Gut genutzt wird das Ratschbankerl an der Schwanthalerhöhe: Hier treffen sich mehrere ältere Damen aus den umliegenden Häusern täglich, um sich aus ihrem Alltag zu erzählen. Ihre Wohnanlage wird umgebaut, berichten sie, und während der Bauarbeiten ist der Innenhof, wo sie sich früher getroffen haben, gesperrt. 

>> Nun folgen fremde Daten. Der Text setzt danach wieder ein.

(** The random draws happen whether or not the key could be generated. *)
Definition generate_identity : W -> W * BResult (Identity Sk) :=
  fun w =>
  let '(w, key) := generate_key w in
  let '(w, pairing) := draw_random w in
  let '(w, access) := draw_random w in
  (w, generate key pairing access).

Definition load_or_create_identity (path : string) : CM W P (Identity Sk) :=
  let% known := peek (fun w => path_exists w path) in
  if known then fun p => liftC (of_blnk (Identity.load (env p) path)) p else
  let% generated := on_env generate_identity in
  let% identity := liftC (context "generate identity" (of_blnk generated)) in
  let% suffix := on_env temp_suffix in
  let% saved := on_env (Identity.save identity path suffix) in
  do% liftC (context ("save identity to " +:+ path) (of_blnk saved)) in
  retC identity.

Definition load_registry (config : Config) : CM W P DeviceRegistry :=
  fun p => liftC (context "load device registry"
                    (of_text (registry_load (env p) (devices_path config)))) p.

Definition remember_fixture (config : Config) : CM W P unit :=
  let% registry := load_registry config in
  let% now := on_env unix_now in
  let registry := upsert LOCAL_FIXTURE_DEVICE_ID "in-process://loopback" now registry in
  let% suffix := on_env temp_suffix in
  let% saved := on_env (registry_save registry (devices_path config) suffix) in
  liftC (context "save device registry" (of_text saved)).

(** ** Telemetry of a session *)

Definition load_telemetry : CM W P (option BraintrustExporter) :=
  fun p => liftC (context "init braintrust telemetry"
                    (of_text (from_env (fun k => env_var k (env p)) (http_client (env p))))) p.

Definition session_collector (telemetry : option BraintrustExporter) (name : string)
    (kind : SpanKind) (session_id : string) : CM W P SpanCollector :=
  match telemetry with
  | None => retC collector_new
  | Some _ =>
      let% reading := on_env span_reading in
      retC (enable_parent name kind session_id reading collector_new)
  end.

Definition export_session_span (telemetry : option BraintrustExporter) (collector : SpanCollector)
    (peer : string) (started_at : Z) (outcome : Result Anyhow unit) : CM W P unit :=
  match telemetry with
  | None => liftC outcome
  | Some exporter =>
      let% now := on_env span_clock in
      let collector :=
        finish_parent (Z.min ((now - started_at) / 1000000) U64_MAX) (is_ok outcome)
          match outcome with Ok _ => None | Err e => Some (anyhow_display e) end collector in
      let collector := set_parent_peer peer collector in
      let% fresh := on_env span_reading in
      do% match export exporter fresh (into_spans collector) with
          | Some request => on_env (fun w => (post request w, tt))
          | None => retC tt
          end in
      liftC outcome
  end.

(** ** Work on a session *)

(** Runs [c] on the session [rt]; the process keeps the session as it is left. *)
Definition hosted {A} (set : SessionRuntime P -> Proc W P -> Proc W P) (rt : SessionRuntime P)
    (collector : SpanCollector) (c : HM (P := P) (M := W) A)
    : CM W P (SessionRuntime P * SpanCollector * BResult A) :=
  fun p =>
  let '(h, o) := c (mkHost rt (env p) collector) in
  (set (Dispatch.rt h) (mkProc (machine h) (client p) (server p)),
   match o with
   | Done r => Returned (Ok (Dispatch.rt h, spans h, r))
   | Panicked => Panics
   | Starved => Hangs
   end).

(** The client's work and then [close]; the work's error wins. *)
Definition used_and_closed {A} (rt : SessionRuntime P) (collector : SpanCollector)
    (work : HM (P := P) (M := W) A) : CM W P (SpanCollector * Result Anyhow A) :=
  let% (rt, collector, result) := hosted set_client rt collector work in
  let% (_, collector, closed) := hosted set_client rt collector (on_rt rt_close) in
  retC (collector,
        match result, closed with
        | Err error, _ => of_blnk (Err error)
        | Ok _, Err error => of_blnk (Err error)
        | Ok a, Ok _ => Ok a
        end).

Definition exit_status (r : Result Anyhow Z) : Result Anyhow unit :=
  let? code := r in
  if code =? 0 then Ok tt else Err ["remote shell exited with status " +:+ dec code].

(** [run_shell_client], [run_file_client] and [serve_session_with_shutdown]: the
    collected variants with a collector nobody reads. *)
Definition run_shell_client (command : ShellCommand) : HM (P := P) (M := W) Z :=
  run_shell_client_collected fuel command.
Definition run_file_client (source destination : string) (overwrite : bool)
    : HM (P := P) (M := W) unit :=
  run_file_client_collected fuel source destination overwrite.

(** [let _ = server_task.await]: neither an error nor a panic of the task
    matters. *)
Definition join_server (rt : SessionRuntime P) (root : string) : CM W P unit :=
  fun p =>
  match hosted set_server rt collector_new (serve_session_collected fuel [] root) p with
  | (p, Hangs) => (p, Hangs)
  | (p, _) => (p, Returned (Ok tt))
  end.

(** ** The in-process fixture *)

Definition complete (message : string) (o : option (BResult unit)) : CM W P unit :=
  match o with
  | Some r => liftC (context message (of_blnk r))
  | None => fun p => (p, Hangs)
  end.

Definition fixture_pair (pin : string) : CM W P (SessionRuntime P * SessionRuntime P) :=
  let% made := on_env (harness_new "control") in
  let% (offerer, answerer) := liftC (context "create local WebRTC fixture" (of_blnk made)) in
  let% c := liftC (context "create fixture client runtime"
                     (of_blnk (runtime_new offerer (runtime_config_client pin)))) in
  let% s := liftC (context "create fixture server runtime"
                     (of_blnk (runtime_new answerer (runtime_config_server pin)))) in
  let '(c, client_result) := handshake messages c in
  let '(s, server_result) := handshake messages s in
  do% hold set_client c in
  do% hold set_server s in
  do% complete "complete fixture client handshake" client_result in
  do% complete "complete fixture server handshake" server_result in
  retC (c, s).

Definition get_current_dir (message : string) : CM W P string :=
  fun p => liftC (context message (of_io (current_dir (env p)))) p.

Definition run_local_shell (pin : string) (command : ShellCommand) : CM W P Z :=
  let% (c, s) := fixture_pair pin in
  let% root := get_current_dir "get shell fixture root" in
  let% (_, result) := used_and_closed c collector_new (run_shell_client command) in
  do% join_server s root in
  liftC result.

Definition run_local_cp_inner (fixture_root source destination : string) (overwrite : bool)
    : CM W P unit :=
  let% (c, s) := fixture_pair DEFAULT_FIXTURE_PIN in
  let% (_, result) := used_and_closed c collector_new
                        (run_file_client source destination overwrite) in
  do% join_server s fixture_root in
  liftC result.

Definition run_local_cp (source destination : string) (overwrite : bool) : CM W P unit :=
  let% uuid := on_env new_uuid in
  let% temp := peek temp_dir in
  let fixture_root := path_join temp ("blnk-fixture-" +:+ uuid) in
  let% created := on_env (create_dir_all fixture_root) in
  do% liftC (context "create file fixture root" (of_io created)) in
  let% result := tryC (run_local_cp_inner fixture_root source destination overwrite) in
  let% _ := on_env (remove_dir_all fixture_root) in
  liftC result.

(** ** The commands *)

Definition in_running (rt : SessionRuntime P) (collector : SpanCollector) (root : string)
    : CM W P (SpanCollector * Result Anyhow unit) :=
  let% signal := on_env sigint in
  let serve cancels :=
    let% (_, collector, r) :=
      hosted set_server rt collector (serve_session_collected fuel cancels root) in
    retC (collector, context "serve remote session" (of_blnk r)) in
  match signal with
  | None => serve []
  | Some (Ok cancels) => serve cancels
  | Some (Err e) => retC (collector, context "wait for shutdown signal" (of_io (Err e)))
  end.

Definition show_qr (identity : Identity Sk) (signaling_url : string) : CM W P unit :=
  let payload_str :=
    to_payload_string (mkQrPayload (uid identity) (pairing_code identity) signaling_url) in
  do% say (newline +:+ "--- Pairing QR Code ---") in
  do% match or_else (render_qr_terminal payload_str) (render_qr_ascii payload_str) with
      | Ok qr_rendered => say qr_rendered
      | Err err => say ("Failed to render QR: " +:+ err)
      end in
  say ("-----------------------" +:+ newline).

„Gestern waren wir zu neunt“, sagt eine der Frauen in Münchner Dialekt. Heute sind sie nur zu dritt, doch der Gesprächsstoff geht ihnen nicht aus. „Die Bauarbeiten, Kochen, die Politik, die uns ned passt, und wia's früher war“, zählt eine 82-Jährige die Themen auf. „Die Leut‘ ausrichten tun wir ned“, betont sie. Meist treffen sie sich zwischen 13 und 17 Uhr. Immer in ihren Rollatoren mit dabei haben sie Leckerlis für die vorbeikommenden Hunde. Sie sitzen im Park, „weil uns sonst die Decke auf'n Kopf fallt“, sagt eine 88-Jährige. „Und ma lernt Leut‘ kennen.“ 

Anschluss gefunden

Das bestätigt auch eine 83-Jährige. Vor drei Jahren ist ihr Mann gestorben. Auf dem Ratschbankerl hat sie Anschluss an die Nachbarinnen gefunden und sich ein kleines Netzwerk aufgebaut, in dem man sich auch mal gegenseitig hilft. Der Winter, da sind sich alle drei einig, ist eine schwierige Zeit, weil sie nicht rausgehen können. Um die zu überbrücken, treffen sie sich manchmal auch bei einer von ihnen zu Hause.